* **WHAT YOU WILL DO**
Go to the line below containing "Definition setQuery (q" and print exactly from there through the line containing "(** <ctype.h> in the C locale *)", both included. Print nothing else.

START DATASET ENTRIES

(* ===== verification/Http.v ===== *)
(** * HTTP ([net/http])

    The request parser of [HttpContext], the request and response objects, and
    [HttpServer]'s message handler, which turns received bytes into calls on the
    connection ([TcpConnection.action]). The user's [httpCallback_] is a
    parameter. *)

From stdpp Require Import sets.
From S2P Require Import Prelude Endian Format StringPiece NetBuffer Channel TcpConnection.

(** [std::map<string, string>]: pairs sorted by key. *)
Module StringMap.
Definition t := list (bytes * bytes).

Fixpoint ltb (x y : bytes) : bool :=
  match x, y with
  | _, [] => false
  | [], _ :: _ => true
  | a :: x, b :: y =>
      (Endian.byte_val a <? Endian.byte_val b) || (bool_decide (a = b) && ltb x y)
  end.

(** [m[k] = v] *)
Fixpoint set (k v : bytes) (m : t) : t :=
  match m with
  | [] => [(k, v)]
  | (k', v') :: m' =>
      if bool_decide (k = k') then (k, v) :: m'
      else if ltb k k' then (k, v) :: m else (k', v') :: set k v m'
  end.

Fixpoint get (k : bytes) (m : t) : option bytes :=
  match m with
  | [] => None
  | (k', v) :: m => if bool_decide (k = k') then Some v else get k m
  end.

Lemma get_set k v m k' : get k' (set k v m) = if bool_decide (k' = k) then Some v else get k' m.
Proof.
  induction m as [|[k1 v1] m IH]; cbn; [by repeat case_bool_decide|].
  repeat (case_bool_decide || case_match); simplify_eq; cbn;
    repeat case_bool_decide; simplify_eq; try done.
Qed.
End StringMap.

Module HttpRequest.
Inductive Method := kInvalid | kGet | kPost | kHead | kPut | kDelete.
Inductive Version := kUnknown | kHttp10 | kHttp11.
#[global] Instance Method_eq_dec : EqDecision Method.
Proof. solve_decision. Defined.
#[global] Instance Version_eq_dec : EqDecision Version.
Proof. solve_decision. Defined.

Record HttpRequest := mkHttpRequest {
  method_ : Method;
  version_ : Version;
  path_ : bytes;
  query_ : bytes;
  receiveTime_ : Z;
  headers_ : StringMap.t
}.

Definition make : HttpRequest := mkHttpRequest kInvalid kUnknown [] [] 0 [].

Definition with_method (m : Method) (r : HttpRequest) : HttpRequest :=
  mkHttpRequest m (version_ r) (path_ r) (query_ r) (receiveTime_ r) (headers_ r).
Definition setVersion (v : Version) (r : HttpRequest) : HttpRequest :=
  mkHttpRequest (method_ r) v (path_ r) (query_ r) (receiveTime_ r) (headers_ r).
Definition setPath (p : bytes) (r : HttpRequest) : HttpRequest :=
  mkHttpRequest (method_ r) (version_ r) p (query_ r) (receiveTime_ r) (headers_ r).
Definition setQuery (q : bytes) (r : HttpRequest) : HttpRequest :=
  mkHttpRequest (method_ r) (version_ r) (path_ r) q (receiveTime_ r) (headers_ r).
Definition setReceiveTime (t : Z) (r : HttpRequest) : HttpRequest :=
  mkHttpRequest (method_ r) (version_ r) (path_ r) (query_ r) t (headers_ r).
Definition with_headers (h : StringMap.t) (r : HttpRequest) : HttpRequest :=
  mkHttpRequest (method_ r) (version_ r) (path_ r) (query_ r) (receiveTime_ r) h.

Definition method_of (m : bytes) : Method :=
  if bool_decide (m = Channel.str "GET") then kGet
  else if bool_decide (m = Channel.str "POST") then kPost
  else if bool_decide (m = Channel.str "HEAD") then kHead
  else if bool_decide (m = Channel.str "PUT") then kPut
  else if bool_decide (m = Channel.str "DELETE") then kDelete
  else kInvalid.

Definition setMethod (m : bytes) (r : HttpRequest) : result (HttpRequest * bool) :=
  _ ← check (bool_decide (method_ r = kInvalid));
  let r := with_method (method_of m) r in
  Ok (r, bool_decide (method_ r ≠ kInvalid)).

Definition methodString (r : HttpRequest) : bytes :=
  Channel.str match method_ r with
  | kGet => "GET"
  | kPost => "POST"
  | kHead => "HEAD"
  | kPut => "PUT"
  | kDelete => "DELETE"
  | kInvalid => "UNKNOWN"
  end.

(** <ctype.h> in the C locale *)
Definition isspace (c : ascii) : bool :=
  let v := Endian.byte_val c in (v =? 32) || ((9 <=? v) && (v <=? 13)).

Fixpoint skip_spaces (l : bytes) : bytes :=
  match l with c :: l' => if isspace c then skip_spaces l' else l | [] => [] end.
Definition trim_end (l : bytes) : bytes := rev (skip_spaces (rev l)).

(** [addHeader(start, colon, end)], of a line and the offset of the colon. *)
Definition addHeader (line : bytes) (colon : Z) (r : HttpRequest) : HttpRequest :=
  let field := ztake colon line in
  let value := trim_end (skip_spaces (zdrop (colon + 1) line)) in
  with_headers (StringMap.set field value (headers_ r)) r.

Definition getHeader (field : bytes) (r : HttpRequest) : bytes :=
  default [] (StringMap.get field (headers_ r)).

Definition swap (r that : HttpRequest) : HttpRequest * HttpRequest := (that, r).
End HttpRequest.

Module HttpContext.
Import HttpRequest(HttpRequest).

Inductive HttpRequestParseState := kExpectRequestLine | kExpectHeaders | kExpectBody | kGotAll.
#[global] Instance state_eq_dec : EqDecision HttpRequestParseState.
Proof. solve_decision. Defined.

Record HttpContext := mkHttpContext { state_ : HttpRequestParseState; request_ : HttpRequest }.

Definition make : HttpContext := mkHttpContext kExpectRequestLine HttpRequest.make.
Definition gotAll (c : HttpContext) : bool := bool_decide (state_ c = kGotAll).
Definition reset (c : HttpContext) : HttpContext :=
  mkHttpContext kExpectRequestLine (fst (HttpRequest.swap (request_ c) HttpRequest.make)).

Definition sp : ascii := " "%char.

(** The part of [processRequestLine] behind the second space. *)
Definition process_version (version : bytes) (r : HttpRequest) : HttpRequest * bool :=
  if (zlen version =? 8) && bool_decide (ztake 7 version = Channel.str "HTTP/1.")
  then
    let c := zdrop 7 version in
    if bool_decide (c = ["1"%char]) then (HttpRequest.setVersion HttpRequest.kHttp11 r, true)
    else if bool_decide (c = ["0"%char]) then (HttpRequest.setVersion HttpRequest.kHttp10 r, true)
    else (r, false)
  else (r, false).

Definition processRequestLine (line : bytes) (r : HttpRequest) : result (HttpRequest * bool) :=
  let space := Buffer.find sp line in
  if space =? zlen line then Ok (r, false)
  else
    '(r, known) ← HttpRequest.setMethod (ztake space line) r;
    if negb known then Ok (r, false)
    else
      let rest := zdrop (space + 1) line in
      let space := Buffer.find sp rest in
      if space =? zlen rest then Ok (r, false)
      else
        let target := ztake space rest in
        let question := Buffer.find "?"%char target in
        let r := if question =? zlen target then HttpRequest.setPath target r
                 else HttpRequest.setQuery (zdrop question target)
                        (HttpRequest.setPath (ztake question target) r) in
        Ok (process_version (zdrop (space + 1) rest) r).

(** One round of the loop of [parseRequest]: context, buffer, [ok], [hasMore]. *)
Definition parse_round (t : Z) (c : HttpContext) (b : Buffer.Buffer) (ok : bool) :
    result (HttpContext * Buffer.Buffer * bool * bool) :=
  match state_ c with
  | kExpectRequestLine =>
      crlf ← Buffer.findCRLF b;
      match crlf with
      | Some crlf =>
          line ← Buffer.range b (Buffer.peek b) crlf;
          '(r, ok) ← processRequestLine line (request_ c);
          if (ok : bool)
          then b ← Buffer.retrieveUntil b (crlf + 2);
               Ok (mkHttpContext kExpectHeaders (HttpRequest.setReceiveTime t r), b, ok, true)
          else Ok (mkHttpContext (state_ c) r, b, ok, false)
      | None => Ok (c, b, ok, false)
      end
  | kExpectHeaders =>
      crlf ← Buffer.findCRLF b;
      match crlf with
      | Some crlf =>
          line ← Buffer.range b (Buffer.peek b) crlf;
          let colon := Buffer.find ":"%char line in
          let '(c, hasMore) :=
            if negb (colon =? zlen line)
            then (mkHttpContext (state_ c) (HttpRequest.addHeader line colon (request_ c)), true)
            else (mkHttpContext kGotAll (request_ c), false) in
          b ← Buffer.retrieveUntil b (crlf + 2);
          Ok (c, b, ok, hasMore)
      | None => Ok (c, b, ok, false)
      end
  | kExpectBody | kGotAll => Ok (c, b, ok, true)
  end.

(** The loop, with fuel; [None] when it does not end in that many rounds. *)
Fixpoint parse_loop (fuel : nat) (t : Z) (c : HttpContext) (b : Buffer.Buffer) (ok : bool) :
    option (result (HttpContext * Buffer.Buffer * bool)) :=
  match fuel with
  | O => None
  | S fuel =>
      match parse_round t c b ok with
      | Fail f => Some (Fail f)
      | Ok (c, b, ok, hasMore) => if (hasMore : bool) then parse_loop fuel t c b ok else Some (Ok (c, b, ok))
      end
  end.
Definition parseRequest (fuel : nat) (c : HttpContext) (b : Buffer.Buffer) (t : Z) :=
  parse_loop fuel t c b true.
(** One more round than there are readable bytes. *)
Definition enough (b : Buffer.Buffer) : nat := S (Z.to_nat (Buffer.readableBytes b)).
End HttpContext.

Module HttpResponse.
Record HttpResponse := mkHttpResponse {
  headers_ : StringMap.t;
  statusCode_ : Z;
  statusMessage_ : bytes;
  closeConnection_ : bool;
  body_ : bytes
}.
Definition kUnknown : Z := 0.
Definition k200Ok : Z := 200.
Definition k301MovedPermanently : Z := 301.
Definition k400BadRequest : Z := 400.
Definition k404NotFound : Z := 404.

END DATASET ENTRIES

* **YOUR RESPONSE**
Definition setQuery (q : bytes) (r : HttpRequest) : HttpRequest :=
  mkHttpRequest (method_ r) (version_ r) (path_ r) q (receiveTime_ r) (headers_ r).
Definition setReceiveTime (t : Z) (r : HttpRequest) : HttpRequest :=
  mkHttpRequest (method_ r) (version_ r) (path_ r) (query_ r) t (headers_ r).
Definition with_headers (h : StringMap.t) (r : HttpRequest) : HttpRequest :=
  mkHttpRequest (method_ r) (version_ r) (path_ r) (query_ r) (receiveTime_ r) h.

Definition method_of (m : bytes) : Method :=
  if bool_decide (m = Channel.str "GET") then kGet
  else if bool_decide (m = Channel.str "POST") then kPost
  else if bool_decide (m = Channel.str "HEAD") then kHead
  else if bool_decide (m = Channel.str "PUT") then kPut
  else if bool_decide (m = Channel.str "DELETE") then kDelete
  else kInvalid.

Definition setMethod (m : bytes) (r : HttpRequest) : result (HttpRequest * bool) :=
  _ ← check (bool_decide (method_ r = kInvalid));
  let r := with_method (method_of m) r in
  Ok (r, bool_decide (method_ r ≠ kInvalid)).

Definition methodString (r : HttpRequest) : bytes :=
  Channel.str match method_ r with
  | kGet => "GET"
  | kPost => "POST"
  | kHead => "HEAD"
  | kPut => "PUT"
  | kDelete => "DELETE"
  | kInvalid => "UNKNOWN"
  end.

(** <ctype.h> in the C locale *)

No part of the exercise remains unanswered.